Where a reference is not listed in the Bibliography it is given in full in the text, e.g. A.C. Crundwell, Trans. Brit. Bryol. Soc. 4, 67-74, 1965. Where a work is listed in the Bibliography, only name(s) of author(s) and date of publication are cited in the text, e.g. Dixon & Jameson (1924).

Conservation

A number of bryophytes have decreased markedly over the past 100 years and many species are now endangered or at risk. The reasons for this are varied - urbanisation, industrialisation, changing agricultural practices, atmospheric and aquatic pollution and over-collection (see A.J.E. Smith, Mosses, liverworts and hornworts in D.L. Hawkesworth, ed., The Changing Wildlife of Great Britain and Ireland, 2000, for the situation since 1973). Care should therefore be taken when collecting bryophytes. If material is sparse only the minimum amount necessary for determination should be collected. This applies particularly to cushion or tuft forming species, some of which, such as Grimmia species, are very slow growing. DO NOT REMOVE A WHOLE SPECIMEN IF IT IS THE ONLY ONE GROWING AT A PARTICULAR SITE. A photograph is a very satisfactory alternative as it preserves the original habit and colour of the plant concerned and can also illustrate features of the habitat. For useful information on the photography of bryophytes see S.R. Edwards, J. Bryol. 16, 443-84, 1991.

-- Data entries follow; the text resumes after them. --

(* ===== verification/Api.v ===== *)
(** * The manager's view ([rkcdp/api_rkcdp.py])

    How the manager classifies the nodes from the files the daemon and the
    seeding program leave in the node directories ([_nodes]), and the request
    that starts a rebuild ([rkcdp_rebuild]): what it refuses, and the command
    line it builds. *)
From Stdlib Require Import Ascii.
From S2P Require Import Prelude PyString Dmcdp Files Seed Replica Apply Consume Daemon CopyThreads MainLoop SeedTool.

(** ** Node states *)

Inductive api_state : Type :=
  ASeeding | AWaiting | ASyncing | AUnprotected | AStale | ABitmap | APaused | ACdp.

#[export] Instance api_state_eq_dec : EqDecision api_state.
Proof. solve_decision. Defined.

Definition STALE_SEC : Z := 60.

(** [seed.get("phase") in ("locate", "copy", "seed", "replica", "drain")] *)
Definition seed_running (seed : option seed_phase) : bool :=
  match seed with Some Locate | Some CopyPhase | Some Drain => true | _ => false end.

(** The state of one node in [_nodes]: [manifest.json], [status.json] (state
    and time) and [seed.json] (phase), where they can be read. *)
Definition node_view (m : option manifest) (status : option (node_state * Z))
    (seed : option seed_phase) (now : Z) : api_state :=
  let fresh := match status with Some (_, t) => now - t <=? STALE_SEC | None => false end in
  let state_is s := match status with Some (s', _) => bool_decide (s' = s) | None => false end in
  if fresh && seed_running seed then ASeeding
  else if fresh && state_is WAITING then AWaiting
  else if fresh && state_is SYNCING then ASyncing
  else if match m with Some m => bool_decide (m_base_end_seq m = None) | None => true end then AUnprotected
  else if negb fresh then AStale
  else if state_is BITMAP || state_is RECOVERING then ABitmap
  else if state_is PAUSED then APaused
  else ACdp.

(** ** Starting a rebuild *)

Record host_row : Type := mk_host_row {
  hr_hostname : string;
  hr_ip : string;
  hr_ssh_user : option string;
  hr_hv_type : option string;
}.

Record rebuild_request : Type := mk_rebuild_request {
  rq_node : option (list Ascii.ascii);
  rq_host_id : option Z;
  rq_vmid : option Z;
  rq_storage : option string;
  rq_bridge : option string;
  rq_force : bool;
  rq_source : option string;
}.

(** [raise HTTPException(code, ...)] or the command that is started. *)
Inductive response : Type :=
  | HttpError (code : Z)
  | Started (cmd : list string).

Section Request.
Variables REBUILD_BIN JOURNAL PROGRESS_DIR : string.
(** [str(int(v))] *)
Variable show_Z : Z -> string.

Definition opt_arg (name : string) (v : option string) : list string :=
  match truthy_str v with Some x => [name; x] | None => [] end.

(** [rkcdp_rebuild], for an administrator: [running] is the node's progress
    file saying so, [host] the row of the hosts table. *)
Definition rkcdp_rebuild (rq : rebuild_request) (running : bool) (host : option host_row) : response :=
  let node := strip (default [] (rq_node rq)) in
  if bool_decide (node = []) || bool_decide (rq_host_id rq = None) then HttpError 400
  else if existsb (fun c => bool_decide (c = "/"%char)) node || bool_decide (head node = Some "."%char)
  then HttpError 400
  else if running then HttpError 409
  else
    match host with
    | None => HttpError 404
    | Some h =>
        let hv := lower (default ""%string (hr_hv_type h)) in
        if negb (bool_decide (hv = "proxmox"%string) || bool_decide (hv = "pve"%string) ||
                 bool_decide (hv = ""%string)) then HttpError 400
        else
          let name := String.string_of_list_ascii node in
          Started ([REBUILD_BIN; "--node"; name; "--host"; hr_ip h; "--user";
                    default "root"%string (truthy_str (hr_ssh_user h)); "--journal"; JOURNAL;
                    "--progress"; String.append PROGRESS_DIR (String.append "/" (String.append name ".json"))]%string
            ++ (match rq_vmid rq with Some v => if v =? 0 then [] else ["--vmid"%string; show_Z v] | None => [] end)
            ++ opt_arg "--storage" (rq_storage rq)
            ++ opt_arg "--bridge" (rq_bridge rq)
            ++ (if rq_force rq then ["--force"%string] else [])
            ++ (match rq_source rq with
                | Some s => if bool_decide (s = "replica"%string) || bool_decide (s = "seed"%string)
                            then ["--from"%string; s] else []
                | None => [] end))
    end.

(** ** Properties *)

(** A name that stays inside the directory it is put into. *)
Definition plain_name (node : list Ascii.ascii) : Prop :=
  node <> [] /\ ("/"%char ∉ node) /\ head node <> Some "."%char.

Lemma existsb_slash node : existsb (fun c => bool_decide (c = "/"%char)) node = true <-> "/"%char ∈ node.
Proof.
  rewrite existsb_exists. split.
  - intros (c & Hc & ->%bool_decide_eq_true). by apply list_elem_of_In.
  - intros H. exists "/"%char. split; [by apply list_elem_of_In|]. by apply bool_decide_eq_true.
Qed.

(** What starts a rebuild.  A command is run exactly when the stripped name
    stays inside the journal and the progress directory, a host is given and
    known, the host is a Proxmox one, and no rebuild of the node is running;
    the command then names that node, that host and the node's progress file. *)
Theorem rebuild_request_accepts rq running host :
  let node := strip (default [] (rq_node rq)) in
  ((exists cmd, rkcdp_rebuild rq running host = Started cmd) <->
    plain_name node /\ rq_host_id rq <> None /\ running = false /\
    exists h, host = Some h /\ lower (default ""%string (hr_hv_type h)) ∈ ["proxmox"; "pve"; ""]%string) /\
  forall cmd, rkcdp_rebuild rq running host = Started cmd ->
    exists h user rest, host = Some h /\
      cmd = [REBUILD_BIN; "--node"; String.string_of_list_ascii node; "--host"; hr_ip h; "--user"; user;
             "--journal"; JOURNAL; "--progress";
             String.append PROGRESS_DIR (String.append "/" (String.append (String.string_of_list_ascii node) ".json"))]%string
            ++ rest.
Proof.
  unfold rkcdp_rebuild, plain_name. set (node := strip (default [] (rq_node rq))). cbv zeta.
  destruct (bool_decide (node = []) || bool_decide (rq_host_id rq = None)) eqn:E1.
  { split; [|done]. split; [by intros [? ?]|]. intros ((H & _) & Hh & _).
    apply orb_true_iff in E1 as [E1%bool_decide_eq_true|E1%bool_decide_eq_true]; tauto. }
  apply orb_false_iff in E1 as [E1%bool_decide_eq_false E2%bool_decide_eq_false].
  destruct (existsb _ node || bool_decide (head node = Some "."%char)) eqn:E3.
  { split; [|done]. split; [by intros [? ?]|]. intros ((_ & H1 & H2) & _).
    apply orb_true_iff in E3 as [E3%existsb_slash|E3%bool_decide_eq_true]; tauto. }
  apply orb_false_iff in E3 as [E3 E4%bool_decide_eq_false].
  assert (Hs : "/"%char ∉ node) by (intros H%existsb_slash; congruence).
  destruct running; [split; [split; [by intros [? ?]|by intros (_ & _ & ? & _)]|done]|].
  destruct host as [h|]; [|split; [split; [by intros [? ?]|by intros (_ & _ & _ & ? & ? & _)]|done]].
  set (hv := lower (default ""%string (hr_hv_type h))).
  assert (Hv : hv ∈ ["proxmox"; "pve"; ""]%string <->
    bool_decide (hv = "proxmox"%string) || bool_decide (hv = "pve"%string) || bool_decide (hv = ""%string) = true).
  { rewrite !orb_true_iff, !bool_decide_eq_true, !elem_of_cons, elem_of_nil. tauto. }
  destruct (bool_decide (hv = "proxmox"%string) || bool_decide (hv = "pve"%string) ||
            bool_decide (hv = ""%string)); cbn [negb].
  - split.
    + split; [|by eexists]. intros _. split_and!; try done. exists h. split; [done|by apply Hv].
    + intros cmd [= <-]. by eexists h, _, _.
  - split; [|done]. split; [by intros [? ?]|]. intros (_ & _ & _ & h' & Eh & Hin).
    injection Eh as <-. discriminate (proj1 Hv Hin).
Qed.
End Request.

(** C31: what "cdp" means.  For a node whose daemon wrote its status at time
    [t], the manager shows "cdp" exactly when no seeding is under way, the
    status is at most a minute old, the base is recorded in the manifest,
    nothing is being copied, recovered or parked, and the driver reports no
    overflow. *)
Theorem api_cdp_protected fd t d sj m seed now :
  write_status fd t d = Ok sj ->
  node_view (Some m) (Some (sj_state sj, sj_time sj)) seed now = ACdp <->
    seed_running seed = false /\ now - t <= STALE_SEC /\ m_base_end_seq m <> None /\
    d_seed_required d = false /\ settled d /\ recovery_queue (d_feed d) = [] /\ no_overflow fd.
Proof.
  intros Hw. pose proof (status_CDP fd t d sj Hw) as Hc.
  assert (Ht : sj_time sj = t).
  { unfold write_status in Hw. res_inv. done. }
  assert (Hcase : node_view (Some m) (Some (sj_state sj, sj_time sj)) seed now = ACdp <->
    seed_running seed = false /\ now - t <= STALE_SEC /\ m_base_end_seq m <> None /\ sj_state sj = CDP).
  { unfold node_view. rewrite Ht. destruct (Z.leb_spec (now - t) STALE_SEC) as [L|L]; cbn [andb negb].
    2:{ split; [by case_bool_decide|]. intros (_ & ? & _). lia. }
    destruct (seed_running seed); [split; [done|by intros [? _]]|].
    destruct (decide (m_base_end_seq m = None)) as [E|E].
    - rewrite (bool_decide_eq_true_2 (m_base_end_seq m = None)) by done. split; [destruct (sj_state sj); vm_compute; congruence|]. by intros (_ & _ & ? & _).
    - rewrite (bool_decide_eq_false_2 (m_base_end_seq m = None)) by done.
      destruct (sj_state sj); (split; [first [(intros H; exfalso; vm_compute in H; discriminate H) | (intros _; by split_and!)]
                                  |first [(intros (_ & _ & _ & H); discriminate H) | (intros _; vm_compute; reflexivity)]]). }
  rewrite Hcase. tauto.
Qed.

(** ** Concrete cases *)

Definition demo_request (node : string) : rebuild_request :=
  mk_rebuild_request (Some (String.list_ascii_of_string node)) (Some 3) None None None true None.

Definition demo_host : host_row := mk_host_row "pve1" "10.0.0.1" None (Some "Proxmox"%string).

Example rebuild_request_traversal :
  rkcdp_rebuild "rkcdp-rebuild" "/j" "/run/rkcdp" (fun _ => "0"%string) (demo_request " ../etc ") false (Some demo_host)
    = HttpError 400.
Proof. vm_compute. reflexivity. Qed.

Example rebuild_request_example :
  rkcdp_rebuild "rkcdp-rebuild" "/j" "/run/rkcdp" (fun _ => "0"%string) (demo_request " km1 ") false (Some demo_host)
    = Started ["rkcdp-rebuild"; "--node"; "km1"; "--host"; "10.0.0.1"; "--user"; "root"; "--journal"; "/j";
               "--progress"; "/run/rkcdp/km1.json"; "--force"]%string.
Proof. vm_compute. reflexivity. Qed.

Lemma api_cdp_protected_witness :
  let d := demo_daemon zero_image None in
  exists sj, write_status demo_fd 70 d = Ok sj /\
    node_view (Some (with_base 9 77 demo_manifest)) (Some (sj_state sj, sj_time sj)) None 100 = ACdp /\
    node_view (Some demo_manifest) (Some (sj_state sj, sj_time sj)) None 100 <> ACdp.
Proof.
  intros d. set (r := write_status demo_fd 70 d).
  assert (Hok : match r with Ok _ => True | _ => False end) by (vm_compute; exact I).
  destruct r as [sj| |] eqn:E; try contradiction.
  exists sj. split; [reflexivity|]. split.
  - apply (api_cdp_protected demo_fd 70 d sj (with_base 9 77 demo_manifest) None 100 E).
    split; [reflexivity|]. split; [vm_compute; discriminate|]. split; [discriminate|].
    split; [reflexivity|]. split; [vm_compute; repeat split|].
    split; [reflexivity|]. exists 0. split; [vm_compute; reflexivity|reflexivity].
  - intros H. apply (api_cdp_protected demo_fd 70 d sj demo_manifest None 100 E) in H.
    destruct H as (_ & _ & H & _). exact (H eq_refl).
Defined.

The Joint Nature Conservation Council has produced a Red List of British Mosses (Church et al., 2001), giving extinct, critically endangered, endangered and vulnerable species. This list is given on pp. 936-938 and I have indicated in the list those species that it is a criminal offence under the Wildlife and Countryside Act, 1981 to collect. However, this 1981 list of mosses is unsatisfactory as it seems to be a random selection of rare species made without reference to competent field bryologists. Also, some of the species listed cannot be identified without collecting a specimen, hence the strictures on care in collecting. Recently, a database of threatened bryophytes was set up (see N.G. Hodgetts, Bull. Br. Bryol. Soc. 80, 52-9, 2003).

Collection and preservation of material

An adequate specimen for determination should be collected, bearing in mind the above comments on conservation, which will show part or whole of the growth form of the moss. A search should be made for perichaetia and perigonia and sporophytes as these may be useful or essential for identification. For mosses growing in temporary or unstable habitats it is useful to collect 5mm or so of the substrate beneath the plant so that rhizoidal gemmae if present are collected.

If specimens cannot be examined immediately they should be air dried as plants left in wet paper packets, polythene bags or dishes of water often grow etiolated shoots and may become mouldy. Specimens are best put in appropriately labelled newspaper or paper packets (not envelopes which undo if wet). They should not be pressed as pressed mosses often do not recover their original shape when remoistened. Once dried, mosses can be kept indefinitely. Specimens even a hundred or more years old will assume their original form when moistened, although they may have lost their original coloration.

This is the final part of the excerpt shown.